[...] can someone please *exactly* explain [...] why [a symbol] would need to be versioned ?
[...] In order to solve a problem, you need first to exactly identify the problem.
email sent. in summary, consider memcpy()
https://man7.org/linux/man-pages/man3/memcpy.3.html Failure to observe the requirement that the memory areas do not
overlap has been the source of significant bugs. (POSIX and the
C standards are explicit that employing memcpy() with overlapping
areas produces undefined behavior.) Most notably, in glibc 2.13
a performance optimization of memcpy() on some platforms
(including x86-64) included changing the order in which bytes
were copied from src to dest.
This change revealed breakages in a number of applications that
performed copying with overlapping areas. Under the previous
implementation, the order in which the bytes were copied had
fortuitously hidden the bug, which was revealed when the copying
order was reversed. In glibc 2.14, a versioned symbol was added
so that old binaries (i.e., those linked against glibc versions
earlier than 2.14) employed a memcpy() implementation that safely
handles the overlapping buffers case (by providing an "older"
memcpy() implementation that was aliased to memmove(3)).with FPC, if
memcpy() is not explicitly versioned in the Pascal source, then the version of the
memcpy() symbol present in the resulting ELF binary will vary depending on the installed glibc at compile-time. this version decision is made by the compile-time linker: either
memcpy@GLIBC_2.2.5 or
memcpy@GLIBC_2.14. the linker always selects for the 'newest' version found at compile-time if not directed otherwise.
the resulting binary
will behave differently depending on the version of
memcpy() selected by the compile-time linker.

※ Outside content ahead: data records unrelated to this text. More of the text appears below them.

(** ** rotate_left, rotate_right (lines 61-95) *)

Definition rotate_left (s : State) (node : ptr) : result State :=
  let* right_child := get_right s node in
  let* rcl := get_left s right_child in
  let* s := set_right s node rcl in
  let* rcl := get_left s right_child in
  let* s := (if is_null rcl then Ok s else set_parent s rcl node) in
  let* np := get_parent s node in
  let* s := set_parent s right_child np in
  let* np := get_parent s node in
  let* s := (if is_null np then Ok (set_root s right_child)
        else
          let* npl := get_left s np in
          if ptr_eqb node npl then set_left s np right_child
          else set_right s np right_child) in
  let* s := set_left s right_child node in
  set_parent s node right_child.

Definition rotate_right (s : State) (node : ptr) : result State :=
  let* left_child := get_left s node in
  let* lcr := get_right s left_child in
  let* s := set_left s node lcr in
  let* lcr := get_right s left_child in
  let* s := (if is_null lcr then Ok s else set_parent s lcr node) in
  let* np := get_parent s node in
  let* s := set_parent s left_child np in
  let* np := get_parent s node in
  let* s := (if is_null np then Ok (set_root s left_child)
        else
          let* npr := get_right s np in
          if ptr_eqb node npr then set_right s np left_child
          else set_left s np left_child) in
  let* s := set_right s left_child node in
  set_parent s node left_child.

(** ** fix_insert (lines 97-134) *)

(** The loop test [node->parent != nullptr && node->parent->is_red]. *)
Definition fix_insert_cond (s : State) (node : ptr) : result bool :=
  let* p := get_parent s node in
  if is_null p then Ok false else get_is_red s p.

(** [node->parent->parent] *)
Definition get_grandparent (s : State) (node : ptr) : result ptr :=
  let* p := get_parent s node in get_parent s p.

(** [uncle != nullptr && uncle->is_red] *)
Definition uncle_is_red (s : State) (uncle : ptr) : result bool :=
  if is_null uncle then Ok false else get_is_red s uncle.

(** One pass through the loop body; the result is the state and the value of
    the local variable [node] at the end of the pass. *)
Definition fix_insert_body (s : State) (node : ptr) : result (State * ptr) :=
  let* p := get_parent s node in
  let* g := get_grandparent s node in
  let* gl := get_left s g in
  if ptr_eqb p gl then
    let* g := get_grandparent s node in
    let* uncle := get_right s g in
    let* red := uncle_is_red s uncle in
    if red then
      let* p := get_parent s node in
      let* s := set_is_red s p false in
      let* s := set_is_red s uncle false in
      let* g := get_grandparent s node in
      let* s := set_is_red s g true in
      let* g := get_grandparent s node in
      Ok (s, g)
    else
      let* p := get_parent s node in
      let* pr := get_right s p in
      let* sn := (if ptr_eqb node pr then
                    let* p := get_parent s node in
                    let* s := rotate_left s p in
                    Ok (s, p)
                  else Ok (s, node)) in
      let s := fst sn in
      let node := snd sn in
      let* p := get_parent s node in
      let* s := set_is_red s p false in
      let* g := get_grandparent s node in
      let* s := set_is_red s g true in
      let* g := get_grandparent s node in
      let* s := rotate_right s g in
      Ok (s, node)
  else
    let* g := get_grandparent s node in
    let* uncle := get_left s g in
    let* red := uncle_is_red s uncle in
    if red then
      let* p := get_parent s node in
      let* s := set_is_red s p false in
      let* s := set_is_red s uncle false in
      let* g := get_grandparent s node in
      let* s := set_is_red s g true in
      let* g := get_grandparent s node in
      Ok (s, g)
    else
      let* p := get_parent s node in
      let* pl := get_left s p in
      let* sn := (if ptr_eqb node pl then
                    let* p := get_parent s node in
                    let* s := rotate_right s p in
                    Ok (s, p)
                  else Ok (s, node)) in
      let s := fst sn in
      let node := snd sn in
      let* p := get_parent s node in
      let* s := set_is_red s p false in
      let* g := get_grandparent s node in
      let* s := set_is_red s g true in
      let* g := get_grandparent s node in
      let* s := rotate_left s g in
      Ok (s, node).

Fixpoint fix_insert_loop (fuel : nat) (s : State) (node : ptr) : result State :=
  match fuel with
  | O => OutOfFuel
  | S fuel' =>
      let* c := fix_insert_cond s node in
      if c then
        let* sn := fix_insert_body s node in
        fix_insert_loop fuel' (fst sn) (snd sn)
      else Ok s
  end.

Definition fix_insert (fuel : nat) (s : State) (node : ptr) : result State :=
  let* s := fix_insert_loop fuel s node in
  set_is_red s (root s) false.

(** ** put (lines 152-190) *)

(** Outcome of the descent loop of [put]: either it returned from inside the
    loop after overwriting a value, or it ended with [current == nullptr] and
    the last node visited in [parent]. *)
Inductive descent : Type :=
| Replaced (s : State)
| Slot (parent : ptr).

Fixpoint put_descend (fuel : nat) (s : State) (k v : list byte)
    (parent current : ptr) : result descent :=
  match current with
  | None => Ok (Slot parent)
  | Some _ =>
      match fuel with
      | O => OutOfFuel
      | S fuel' =>
          let parent := current in
          let* ck := get_key s current in
          let cmp := compare_keys k ck in
          if cmp =? 0 then
            let* s := set_value s current v in Ok (Replaced s)
          else if cmp <? 0 then
            let* l := get_left s current in put_descend fuel' s k v parent l
          else
            let* r := get_right s current in put_descend fuel' s k v parent r
      end
  end.

(** Lines 177-187: allocate the node and link it below [parent]. *)
Definition put_attach (s : State) (k v : list byte) (parent : ptr)
  : result (State * ptr) :=
  let new_node := snd (new_Node s k v) in
  let s := fst (new_Node s k v) in
  let* s := set_parent s new_node parent in
  let* s := (if is_null parent then Ok s
             else
               let* pk := get_key s parent in
               let cmp := compare_keys k pk in
               if cmp <? 0 then set_left s parent new_node
               else set_right s parent new_node) in
  Ok (s, new_node).

Definition put (fuel : nat) (k v : list byte) (s : State) : result State :=
  if is_null (root s) then
    let new_node := snd (new_Node s k v) in
    let s := set_root (fst (new_Node s k v)) new_node in
    set_is_red s (root s) false
  else
    let* d := put_descend fuel s k v None (root s) in
    match d with
    | Replaced s => Ok s
    | Slot parent =>
        let* sn := put_attach s k v parent in
        fix_insert fuel (fst sn) (snd sn)
    end.

(** ** get (lines 192-199) *)

(** [out_value] is passed by reference: the result carries the returned flag
    and the contents of [out_value] after the call.  The member function is
    [const] and only reads the heap, so no state is returned. *)
Definition get (fuel : nat) (k out_value : list byte) (s : State)
  : result (bool * list byte) :=
  let* node := find_node fuel s (root s) k in
  if is_null node then Ok (false, out_value)
  else
    let* v := get_value s node in
    Ok (true, v).

(** ** delete_tree and the destructor (lines 136-150) *)

(** While the tree is destroyed the free store is the heap of the state
    together with the addresses already passed to [delete], in the order of
    the calls.  Reading through a pointer to a deleted node and deleting a
    node twice are undefined behaviour, the outcome [Fault]. *)
Definition load_live (s : State) (freed : list nat) (p : ptr) : result Node :=
  match p with
  | None => Fault
  | Some a => if bool_decide (a ∈ freed) then Fault else load s p
  end.

(** [delete p]; deleting a null pointer has no effect. *)
Definition delete_Node (s : State) (freed : list nat) (p : ptr)
  : result (list nat) :=
  match p with
  | None => Ok freed
  | Some a => let* _ := load_live s freed p in Ok (freed ++ [a])
  end.

(** The fuel bounds the depth of the recursion. *)
Fixpoint delete_tree (fuel : nat) (s : State) (freed : list nat) (node : ptr)
  : result (list nat) :=
  match node with
  | None => Ok freed
  | Some _ =>
      match fuel with
      | O => OutOfFuel
      | S fuel' =>
          let* n := load_live s freed node in
          let* freed := delete_tree fuel' s freed (left n) in
          let* n := load_live s freed node in
          let* freed := delete_tree fuel' s freed (right n) in
          delete_Node s freed node
      end
  end.

(** [~RedBlackTree()]: the addresses deleted, in the order of the calls. *)
Definition destroy (fuel : nat) (s : State) : result (list nat) :=
  delete_tree fuel s [] (root s).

the same principal applies to
__libc_start_main. changes are 'in the air', and there is suggestion that at some not-too-distant future time the
parameters to
__libc_start_main may be changed. this will result in a new versioned
__libc_start_main being introduced, which FPC will link against unless directed otherwise. this will result in an ELF binary that crashes if created on a machine that has this new version of
__libc_start_main available. simple as that.
the same principal as applies to
__libc_start_main then applies to
dlopen() or any other glibc symbol.
to avoid this Florian Weimer has confirmed that FPC should link against the BASE version of the glibc symbols. essentially, this is the @GLIBC_2.2.5 versions - getting the right version numbers involves some one-off processing of the output from
readelf -a libc.so.6.
cheers,
rob :-)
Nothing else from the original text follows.